The limitations that have been found in systems training to conduct effective preparation of teachers have stressed the importance of in-service training emphasizing the influence that it has on the teacher’s qualification (OECD, 2005). The collective work among teachers in organizing and implementing this training, namely that which develops within the department, has proved crucial to ensure that quality research has highlighted important requirements for success learning in communities (Senge, Luke; Cambron-McCabe, Smith, Dutton & Kleiner, 2005; Day, 2007). This pilot study which sought to validate a CPD model for PE teachers based on their specific needs for educational intervention and the benefits of recruiting based training communities of practice (Wenger, 1998). The study took place in a Middle School of the Peninsula of Setúbal, Portugal. One purpose was to determine how this model influenced the teachers’ satisfaction in the face of it, especially by contrast with the classic program, held outside the school context, with an intervention of a specialist unknown to the school, in the form of a brief course and without followup (Branco, 2004). Teachers were pleased with the training. Greater awareness of the difficulties to teach in some cases caused a slight decrease in teachers’ satisfaction.


In 2007 the new legal regime for amending the statue of teachers’ career (EM, Law No.15/2007, 19th January) caused much constraints to peer review. Supervision is still seen as a form of inspection and control of teachers and not a form of enrichment and professional growth. Formosinho, Machado & Oliveira-Formosinho (2010) shows the differences between performance evaluation and assessment of merit. However the new evaluation system promotes professional development opportunities that would tell the trend of continuing training for teachers in recent years: short-term courses/workshops; top-down; out of context and without follow-up. This kind of continuing training must improve for the continuing professional development (OECD, 1998; 2005; 2009; Marcelo, 1999; Guskey, 2002; Day, 2007; Day & Sachs, 2004; Veiga Simão & Flores, 2009) but this is a challenge for the majority of public Portuguese schools.

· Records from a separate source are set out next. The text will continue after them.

(* ===== verification/Http2Ends.v ===== *)
(** * The HTTP/2 analysis ends

    The analysis of Http2.v ends on every connection whose chunks are well-formed
    (Http2Loop.v).  It panics only when a stream was split: as long as every chunk is
    younger than the three minutes after which a request that is still open is split, and
    the parts of the open streams can be read, it does not, and they stay readable. *)

From stdpp Require Import base gmap list strings.
From Stdlib Require Import ZArith Lia.
From S2P Require Import Prelude GoStrings Interfaces ProcessMonitor Connection Ztunnel AccessLogTail Sender Delivery Tracing Events Buffer BufferOrder Http2 Http2Loop GoHttp Http1 Http1Stream Http1Laws Http1Exchange Http1Reader Http1Loop.

Section ends.
Context (buf : positive) {D : Type}.
Context (DecodeFull : list Z → D → option (list (string * string)) * D).
Context (frame_header : list Z → FrameHeader) (bootTime now : Z).
Implicit Types (s : h2_state D) (st : HTTP2Streaming).
Notation live := (live buf).
Notation live_opt := (live_opt buf).
Notation h2_inv := (h2_inv buf).

(** ** The invariant *)

(** The parts of a stream are slices of the connection, and its request has a head. *)
Definition parts_live (h : heap) st : Prop :=
  is_Some (ReqHeaderBuffer st) ∧ Forall (live_opt h) (parts st).

(** The connection is a buffer of its own and the parts of its open streams are live. *)
Record parts_ready s : Prop := {
  pr_own : ∃ b, buffers (h2_heap s) !! buf = Some b ∧ originalBuffer b = None;
  pr_fresh : (buf < fresh (h2_heap s))%positive;
  pr_streams id st : Streams s !! id = Some st → parts_live (h2_heap s) st
}.

(** The data is not older than a request may stay open. *)
Definition recent_data (v : SocketDataBuffer) : Prop :=
  now - host_Time bootTime (StartTime v) ≤ maxHTTP2StreamingTime.
Definition recent (h : heap) : Prop :=
  ∀ loc x, buffers h !! loc = Some x → Forall (λ c, recent_data (evalue c)) (dataEvents x).

Definition intact s (b : Buffer) : Prop := h2_inv s b ∧ parts_ready s ∧ recent (h2_heap s).

(** ** Slices of recent data *)

Lemma parts_live_grows h h' st : parts_live h st → heap_grows buf h h' → parts_live h' st.
Proof.
  intros [H1 H2] Hg. split; [done|]. eapply Forall_impl; [exact H2|].
  intros o Ho. by eapply live_opt_grows.
Qed.

Lemma fmap_recent (l : list chunk) :
  Forall recent_data (evalue <$> l) ↔ Forall (λ c, recent_data (evalue c)) l.
Proof. by rewrite Forall_fmap. Qed.

Lemma alloc_recent values valid i o p h h' loc :
  alloc values valid i o p h = (h', loc) → Forall recent_data values → recent h → recent h'.
Proof.
  unfold alloc. intros [= <- <-] Hv Hr l x. cbn. rewrite lookup_insert_Some.
  intros [[_ <-]|[_ Hx]]; [|by eapply Hr]. simpl.
  apply fmap_recent. by rewrite number_values.
Qed.

Lemma elems_from_recent l e :
  (∀ c, e = Some c → c ∈ l) → Forall (λ c, recent_data (evalue c)) l →
  Forall (λ c, recent_data (evalue c)) (elems_from l e).
Proof.
  intros He Hl. destruct e as [e|]; [|done]. simpl.
  assert (Hsuf : Forall (λ c, recent_data (evalue c)) (suffix_from l (eid e))).
  { clear He. induction Hl as [|x l Hx Hl IH]; simpl; [done|]. case_decide; [by constructor|done]. }
  destruct (suffix_from l (eid e)); [|done]. constructor; [|done].
  rewrite Forall_forall in Hl. apply Hl. by apply He.
Qed.

Lemma walk_to_recent id l :
  Forall (λ c, recent_data (evalue c)) l → Forall (λ c, recent_data (evalue c)) (walk_to id l).
Proof. induction 1 as [|x l Hx Hl IH]; simpl; [done|]. case_decide; by constructor. Qed.

Lemma slice_recent r start endp values :
  slice_values r start endp = Some values → Forall (λ c, recent_data (evalue c)) (dataEvents r) →
  (∀ c, element start = Some c ∨ element endp = Some c → c ∈ dataEvents r) →
  Forall recent_data values.
Proof.
  unfold slice_values. destruct (element endp) as [e|] eqn:He; [|done]. cbn. intros [= <-] Hr Hin.
  apply Forall_app. split.
  - apply fmap_recent, walk_to_recent, elems_from_recent; [|done]. intros c Hc. apply Hin. by left.
  - constructor; [|done]. rewrite Forall_forall in Hr. apply (Hr e). apply Hin. by right.
Qed.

We accepted to propose it to the PE teachers!


We designed a CPD model based on Wengers´ communities of practice (1998) as suggested by the OECD (2009:49) at the TALIS report where “professional development is defined as activities that develop an individual’s skills, knowledge, expertise and other characteristics as a teacher”. The pilot study was conducted in a middle school of the Península de Setúbal, with a group of seven PE teachers and one hundred and six students during de third period of academic year 2008/2009. The training was based on the features reference by the international literature (Howey & Laughan, 1983):“Ownership” (the teacher is acting in decisions); “Collegiality” (sharing of problems and solutions); “Practicality” (focused on teaching practice); and“Change over time” (development throughout life). One purpose of our study was to verify whether the CPD model improved the professional performance of PE teachers’ and their satisfaction with the training to teach.


Our study included three phases: first the teachers’ training needs diagnosis; second the training process, centered on practices; and third the training assessment. At the first phase, on one hand, we applied an individual questionnaire for:

1. to do the individual training needs diagnosis in specific subjects;

2. to do the characterization of the continuing training held in the last five years;

3. to measure the satisfaction with training held.

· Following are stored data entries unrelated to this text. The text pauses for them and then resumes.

Lemma check_layout_Ok l T :
  check_layout l T = Ok tt ↔
  ∃ t, layout_of l T = Some t ∧ 0 < tl_Size t ≤ maxWindow ∧
    Forall (λ f, ∃ off, tl_Fields t !! f = Some off ∧ 0 ≤ off < tl_Size t) (schema_fields T).
Proof.
  unfold check_layout. destruct (layout_of l T) as [t|]; [|naive_solver].
  destruct (_ || _) eqn:Hs.
  { split; [done|]. intros (t' & [= <-] & ? & _). apply orb_true_iff in Hs.
    rewrite Z.leb_le, Z.ltb_lt in Hs. lia. }
  apply orb_false_iff in Hs as [Hs1%Z.leb_gt Hs2%Z.ltb_ge]. rewrite for_range_checks.
  assert (Hiff : ∀ f, match Offset (Some t) f with
     | Some offset => if (offset <? 0) || (tl_Size t <=? offset)
         then Err (OutsideType T f offset (tl_Size t)) else Ok tt
     | None => Err (NoField T f) end = Ok tt ↔
     ∃ off, tl_Fields t !! f = Some off ∧ 0 ≤ off < tl_Size t).
  { intros f. simpl. destruct (tl_Fields t !! f) as [off|]; [|naive_solver].
    destruct (_ || _) eqn:Ho.
    - apply orb_true_iff in Ho. rewrite Z.leb_le, Z.ltb_lt in Ho. split; [done|].
      intros (? & [= <-] & ?). lia.
    - apply orb_false_iff in Ho as [?%Z.ltb_ge ?%Z.leb_gt]. split; [|done]. eauto. }
  setoid_rewrite Hiff. split; [intros; by exists t|]. by intros (? & [= <-] & _ & ?).
Qed.

Lemma Layouts_Validate_Ok l :
  Layouts_Validate l = Ok tt ↔ Forall (λ T, check_layout l T = Ok tt) (sch_typeOrder schema).
Proof. unfold Layouts_Validate. apply (for_range_checks (check_layout l)). Qed.

(** A validated layout has every tagged field, inside its type. *)
Lemma validated_field l T f :
  Layouts_Validate l = Ok tt → T ∈ sch_typeOrder schema → f ∈ schema_fields T →
  ∃ off, Offset (layout_of l T) f = Some off ∧ 0 ≤ off < maxWindow.
Proof.
  rewrite Layouts_Validate_Ok, Forall_forall. intros Hv HT Hf.
  apply Hv, check_layout_Ok in HT as (t & -> & Hsz & Hfs). rewrite Forall_forall in Hfs.
  destruct (Hfs f Hf) as (off & ? & ?). exists off. split; [done|]. lia.
Qed.

Lemma validated_type l T :
  Layouts_Validate l = Ok tt → T ∈ sch_typeOrder schema →
  ∃ t, layout_of l T = Some t ∧ 0 < tl_Size t ≤ maxWindow.
Proof.
  rewrite Layouts_Validate_Ok, Forall_forall. intros Hv HT.
  apply Hv, check_layout_Ok in HT as (t & ? & ? & _). eauto.
Qed.

Lemma sch_fields_eq :
  sch_fields schema =
    [MkOffsetField 2 TypeConnectionResult "src";
     MkOffsetField 3 TypeConnectionResult "dst";
     MkOffsetField 4 TypeConnectionResult "hbone_target";
     MkOffsetField 6 TypeCommonTrafficLabels "reporter";
     MkOffsetField 7 TypeCommonTrafficLabels "connection_security_policy";
     MkOffsetField 8 TypeCommonTrafficLabels "source_principal";
     MkOffsetField 9 TypeCommonTrafficLabels "destination_principal";
     MkOffsetField 10 TypeCommonTrafficLabels "source_workload_namespace";
     MkOffsetField 11 TypeCommonTrafficLabels "destination_workload_namespace";
     MkOffsetField 12 TypeCommonTrafficLabels "source_cluster";
     MkOffsetField 13 TypeCommonTrafficLabels "destination_cluster";
     MkOffsetField 15 TypeIdentitySpiffe "trust_domain";
     MkOffsetField 16 TypeIdentitySpiffe "namespace";
     MkOffsetField 17 TypeIdentitySpiffe "service_account"].
Proof. by vm_compute. Qed.

Lemma result_fields_eq : schema_fields TypeConnectionResult = ["src"; "dst"; "hbone_target"; "tl"].
Proof. by vm_compute. Qed.

Lemma label_fields_eq :
  schema_fields TypeCommonTrafficLabels =
    ["reporter"; "connection_security_policy"; "source_principal"; "destination_principal";
     "source_workload_namespace"; "destination_workload_namespace"; "source_cluster";
     "destination_cluster"].
Proof. by vm_compute. Qed.

Lemma spiffe_fields_eq :
  schema_fields TypeIdentitySpiffe = ["trust_domain"; "namespace"; "service_account"].
Proof. by vm_compute. Qed.

(** Every field of the schema belongs to a type of the schema. *)
Lemma schema_fields_known :
  Forall (λ f, of_typeName f ∈ sch_typeOrder schema ∧ of_field f ∈ schema_fields (of_typeName f))
    (sch_fields schema).
Proof.
  rewrite sch_fields_eq, typeOrder_eq.
  repeat (constructor; [split; cbn [of_typeName of_field]|]); try constructor;
    rewrite ?result_fields_eq, ?label_fields_eq, ?spiffe_fields_eq; set_solver.
Qed.

Lemma label_base_known :
  TypeConnectionResult ∈ sch_typeOrder schema ∧
  trafficLabelsField ∈ schema_fields TypeConnectionResult ∧
  TypeIdentitySpiffe ∈ sch_typeOrder schema.
Proof.
  rewrite typeOrder_eq, result_fields_eq. unfold trafficLabelsField. split_and!; set_solver.
Qed.

(** The value the schema stores for a field. *)
Definition field_value (l : Layouts) (f : offsetField) : Z :=
  default 0 (Offset (layout_of l (of_typeName f)) (of_field f)) +
  (if decide (of_typeName f = TypeCommonTrafficLabels)
   then default 0 (Offset (layout_of l TypeConnectionResult) trafficLabelsField) else 0).

Lemma resolve_field_known l o f :
  Layouts_Validate l = Ok tt →
  of_typeName f ∈ sch_typeOrder schema → of_field f ∈ schema_fields (of_typeName f) →
  resolve_field l (default 0 (Offset (layout_of l TypeConnectionResult) trafficLabelsField)) o f =
    must (SetInt (of_index f) (field_value l f) o).
Proof.
  intros Hv HT Hf. destruct (validated_field l _ _ Hv HT Hf) as (off & Hoff & Hb).
  destruct label_base_known as (HC & Htl & _).
  destruct (validated_field l _ _ Hv HC Htl) as (base & Hbase & Hbb).
  unfold resolve_field, field_value. rewrite Hoff, Hbase. cbn [default]. f_equal. f_equal.
  apply i64_small. unfold maxWindow in *. case_decide; simpl; lia.
Qed.

Lemma resolve_fields l o fs :
  Layouts_Validate l = Ok tt →
  Forall (λ f, of_typeName f ∈ sch_typeOrder schema ∧ of_field f ∈ schema_fields (of_typeName f)) fs →
  for_range (resolve_field l (default 0 (Offset (layout_of l TypeConnectionResult)
    trafficLabelsField))) o fs =
  for_range (λ o f, must (SetInt (of_index f) (field_value l f) o)) o fs.
Proof.
  intros Hv Hfs. revert o. induction Hfs as [|f fs [HT Hf] _ IH]; intros o; [done|].
  cbn [for_range]. rewrite resolve_field_known by done.
  destruct (must _); cbn [mbind res_bind]; [apply IH|done..].
Qed.

Lemma resolved_offsets l t s :
  Layouts_Validate l = Ok tt →
  layout_of l TypeConnectionResult = Some t → layout_of l TypeIdentitySpiffe = Some s →
  for_range (λ o f, must (SetInt (of_index f) (field_value l f) o))
    (MkOffsets OffsetSourceTable (tl_Size t) 0 0 0 true 0 0 0 0 0 0 0 0 (tl_Size s) 0 0 0)
    (sch_fields schema) = (Ok (composed l) : res layout_error Offsets).
Proof.
  intros _ Ht Hs. set (v := field_value l).
  rewrite sch_fields_eq.
  cbn [for_range SetInt must mbind res_bind of_index]. f_equal. subst v.
  unfold composed, field_value. cbn [of_typeName of_field]. rewrite Ht, Hs.
  by rewrite !Z.add_0_r.
Qed.

Lemma Layouts_Validate_no_panic l : Layouts_Validate l ≠ Panic.
Proof.
  unfold Layouts_Validate. apply for_range_no_panic. intros _ T. unfold check_layout.
  destruct (layout_of l T); [|done]. destruct (_ || _); [done|].
  apply for_range_no_panic. intros _ f. destruct (Offset _ _); [|done]. by destruct (_ || _).
Qed.

Lemma Offsets_Validate_no_panic o : Offsets_Validate o ≠ Panic.
Proof.
  unfold Offsets_Validate. destruct (_ || _); [done|].
  assert (H1 : validatePointerFields (spiffe_size o) o ≠ Panic).
  { apply for_range_no_panic. intros _ [[[n off] sz] req]. unfold check_pointer. repeat case_match; done. }
  assert (H2 : validateDirectionEnums o ≠ Panic).
  { apply for_range_no_panic. intros _ [n off]. repeat case_match; done. }
  assert (H3 : validateIdentityMembers (spiffe_size o) o ≠ Panic).
  { unfold validateIdentityMembers. destruct (for_range _ _ _) eqn:E; [done..|].
    exfalso. revert E. apply for_range_no_panic. intros m [n off]. unfold check_member.
    repeat case_match; done. }
  destruct (validatePointerFields _ _); [|done..]. cbn [mbind res_bind].
  by destruct (validateDirectionEnums _).
Qed.

(** ** Validation *)

Lemma exceeds_false off size room :
  off < 2 ^ 62 → 0 ≤ size < 2 ^ 62 → exceeds off size room = false ↔ inside room off size.
Proof.
  intros Ho Hs. unfold exceeds, inside. rewrite orb_false_iff, Z.ltb_ge, Z.ltb_ge.
  destruct (decide (0 ≤ off)); [|lia]. rewrite i64_small by lia. lia.
Qed.

Lemma rem_8 off : 0 ≤ off → Z.rem off 8 =? 0 = true ↔ (8 | off).
Proof.
  intros H. rewrite Z.eqb_eq, Z.rem_mod_nonneg by lia. by rewrite Z.mod_divide.
Qed.

Lemma check_pointer_Ok window name off size required :
  off < 2 ^ 62 → 0 ≤ size < 2 ^ 62 →
  check_pointer window (name, off, size, required) = Ok tt ↔
    (off = OffsetAbsent ∧ required = false) ∨ (inside window off size ∧ (8 | off)).
Proof.
  intros Ho Hs. unfold check_pointer. pose proof (exceeds_false off size window Ho Hs) as He.
  destruct (_ && _) eqn:Ha.
  { apply andb_prop in Ha as [->%Z.eqb_eq ?%negb_true_iff]. naive_solver. }
  assert (¬ (off = OffsetAbsent ∧ required = false)).
  { intros [-> ->]. done. }
  destruct (exceeds off size window).
  { split; [done|]. intros [?|[Hi _]]; [done|]. by apply He in Hi. }
  destruct He as [He _]. specialize (He eq_refl). assert (0 ≤ off) by (by destruct He).
  rewrite <-(rem_8 off) by done. destruct (Z.rem off 8 =? 0); simpl; naive_solver.
Qed.

Lemma members_Ok spiffe fs ids :
  0 ≤ spiffe → Forall (λ f : string * Z, snd f < 2 ^ 62) fs →
  (∃ m, for_range (check_member spiffe) ids fs = Ok m) ↔
    Forall (λ f, inside spiffe (snd f) 8 ∧ (8 | snd f)) fs ∧ NoDup (snd <$> fs) ∧
    Forall (λ f : string * Z, ids !! snd f = None) fs.
Proof.
  intros Hsp Hb. revert ids. induction Hb as [|[n off] fs Hoff Hb IH]; intros ids; simpl.
  { split; [repeat constructor|eauto]. }
  rewrite !Forall_cons, NoDup_cons. unfold check_member at 1. simpl in *.
  pose proof (exceeds_false off 8 spiffe) as He. destruct (exceeds off 8 spiffe).
  { split; [by intros []|]. intros ([[Hi _] _] & _). by apply He in Hi. }
  destruct He as [He _]; [lia..|]. specialize (He eq_refl). assert (0 ≤ off) by (by destruct He).
  rewrite <-(rem_8 off) by done. destruct (Z.rem off 8 =? 0); simpl; [|naive_solver].
  destruct (ids !! off) eqn:Hids; [naive_solver|]. simpl. rewrite IH.
  assert (Hiff : Forall (λ f : string * Z, <[off:=n]> ids !! f.2 = None) fs ↔
    off ∉ fs.*2 ∧ Forall (λ f : string * Z, ids !! f.2 = None) fs).
  { rewrite list_elem_of_fmap, !Forall_forall. split.
    - intros Hf. split.
      + intros (f & -> & Hin). specialize (Hf f Hin). by rewrite lookup_insert_eq in Hf.
      + intros f Hin. specialize (Hf f Hin). by apply lookup_insert_None in Hf as [? _].
    - intros [Hnin Hf] f Hin. apply lookup_insert_None. split; [auto|]. intros ->.
      apply Hnin. eauto. }
  rewrite Hiff. naive_solver.
Qed.

Lemma enums_Ok o :
  validateDirectionEnums o = Ok tt ↔
    Forall (λ off, off = OffsetAbsent ∨ 0 ≤ off < o_Window o) [o_Reporter o; o_SecurityPolicy o].
Proof.
  unfold validateDirectionEnums.
  set (check := λ f : string * Z, let '(name, off) := f in
    if off =? OffsetAbsent then Ok tt
    else if (off <? 0) || (o_Window o <=? off) then Err (DoesNotFit name off (o_Window o))
    else Ok tt).
  etransitivity; [apply (for_range_checks check)|].
  assert (Hc : ∀ n off, check (n, off) = Ok tt ↔ off = OffsetAbsent ∨ 0 ≤ off < o_Window o).
  { intros n off. unfold check. destruct (Z.eqb_spec off OffsetAbsent); [naive_solver|].
    destruct (_ || _) eqn:Ho.
    - apply orb_true_iff in Ho. rewrite Z.ltb_lt, Z.leb_le in Ho. split; [done|]. lia.
    - apply orb_false_iff in Ho as [?%Z.ltb_ge ?%Z.leb_gt]. split; [|done]. lia. }
  rewrite !Forall_cons, !Hc. split; intros (? & ? & ?); split_and!; auto.
Qed.

Lemma spiffe_size_pos o : 0 < spiffe_size o.
Proof.
  unfold spiffe_size. destruct (Z.leb_spec (o_IdentitySpiffeSize o) 0); lia.
Qed.

Lemma spiffe_size_room o : spiffe_size o = identity_room o.
Proof.
  unfold spiffe_size, identity_room.
  destruct (Z.leb_spec (o_IdentitySpiffeSize o) 0); case_decide; lia.
Qed.

(** The same with the tables of the checks. *)
Definition tables_ok (o : Offsets) : Prop :=
  Forall (λ f : string * Z * Z * bool, let '(_, off, size, required) := f in
    (off = OffsetAbsent ∧ required = false) ∨ (inside (o_Window o) off size ∧ (8 | off)))
    (pointer_fields (spiffe_size o) o) ∧
  Forall (λ off, off = OffsetAbsent ∨ 0 ≤ off < o_Window o) [o_Reporter o; o_SecurityPolicy o] ∧
  Forall (λ f : string * Z, inside (spiffe_size o) (snd f) 8 ∧ (8 | snd f)) (identity_fields o) ∧
  NoDup (snd <$> identity_fields o).

Lemma required_slot room size off :
  (off = OffsetAbsent ∧ true = false) ∨ (inside room off size ∧ (8 | off)) ↔ slot room size off.
Proof. unfold slot. intuition congruence. Qed.

Lemma present_slot room size off :
  (off = OffsetAbsent ∧ false = false) ∨ (inside room off size ∧ (8 | off)) ↔
    optional_slot room size off.
Proof. unfold optional_slot, slot. intuition congruence. Qed.

Lemma NoDup_three {A} (x y z : A) : NoDup [x; y; z] ↔ x ≠ y ∧ x ≠ z ∧ y ≠ z.
Proof.
  rewrite !NoDup_cons, !not_elem_of_cons. pose proof (NoDup_nil_2 (A := A)).
  pose proof (not_elem_of_nil (A := A)). naive_solver.
Qed.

And we did also an initial interview with the representative of the PE Group for understand the group and school dynamics to do the characterization of the context and to know about their specific needs to work with your colleagues. On the other hand the collective training needs diagnosis of PE group about educational intervention such as: instruction, management/organization, climate and discipline (Siedentop, 2002). In the procedures we used the Cogniscope, an adapted version of the Cognisystem (Flanagan, T., 2007) a process for solve problems with the collaborative work. The supervision techniques used were: the autoscopy and the Panel discussion (Ribeiro & Onofre 2009). For data processing we used de SPSS 18.0 and the content analysis (Bogdan, R. & Biklen, S., 1994).


With the first application of the questionnaires to teachers we might characterized the continuing training held over the last five years.

The contents were:

• Information and CommunicationTechnology;

• Enviroment;

• First Aid;

• Sexuality Education in School;

• Teacher Performance Evaluation;

• Didactics of Physical Education and Sport; and

• Master in Physical Education.

The modalities of training were:

• Project;

• Stage;

• Study circle;

• Course/Module;

• Training workshop;

• Seminar; and

• Singular Subjects of Higher Education.

The training entities were: Higher Education Instituitions; Training Centers (CFAEs); Unions; Manz; and Schools.

Teachers identified as training positives:

• Contents motivating/interesting;

• Contents to suit your needs/gaps;

• Credits; • Desire to meet professional;

• Experts competency;

• Training schedule; e

• Training modalities.

And the training negatives were:

• Contents little suited to their needs/gaps;

• Characteristics of the experts;

• Training schedule;

• Training time; and

• Lack of credits.

The training activities most appreciated were:

• Panel discussion;

• Working in pairs;

• Exhibition/lecture;

• Case analysis;

• Portfolio;

• Reflection;

• Learning by doing;

• Exchange of experiences/materials.

They appointed as main purposes:

• To acquire new skills, knowledge and competencies;

• To improve the quality of teaching and student learning;

• To perfect skills already acquired;

• To obtain credits to progress all over the career;

• To increase self-esteem, culture and general well-being in the profession.

The last training held had some consequenses:

• Improve their professional practises;

• Progression all over the carrer;

• Improving student learning;

• Increasing the effectiveness of their pedagogical intervention;

• Increased self-esteem, well-being and motivation for the profession.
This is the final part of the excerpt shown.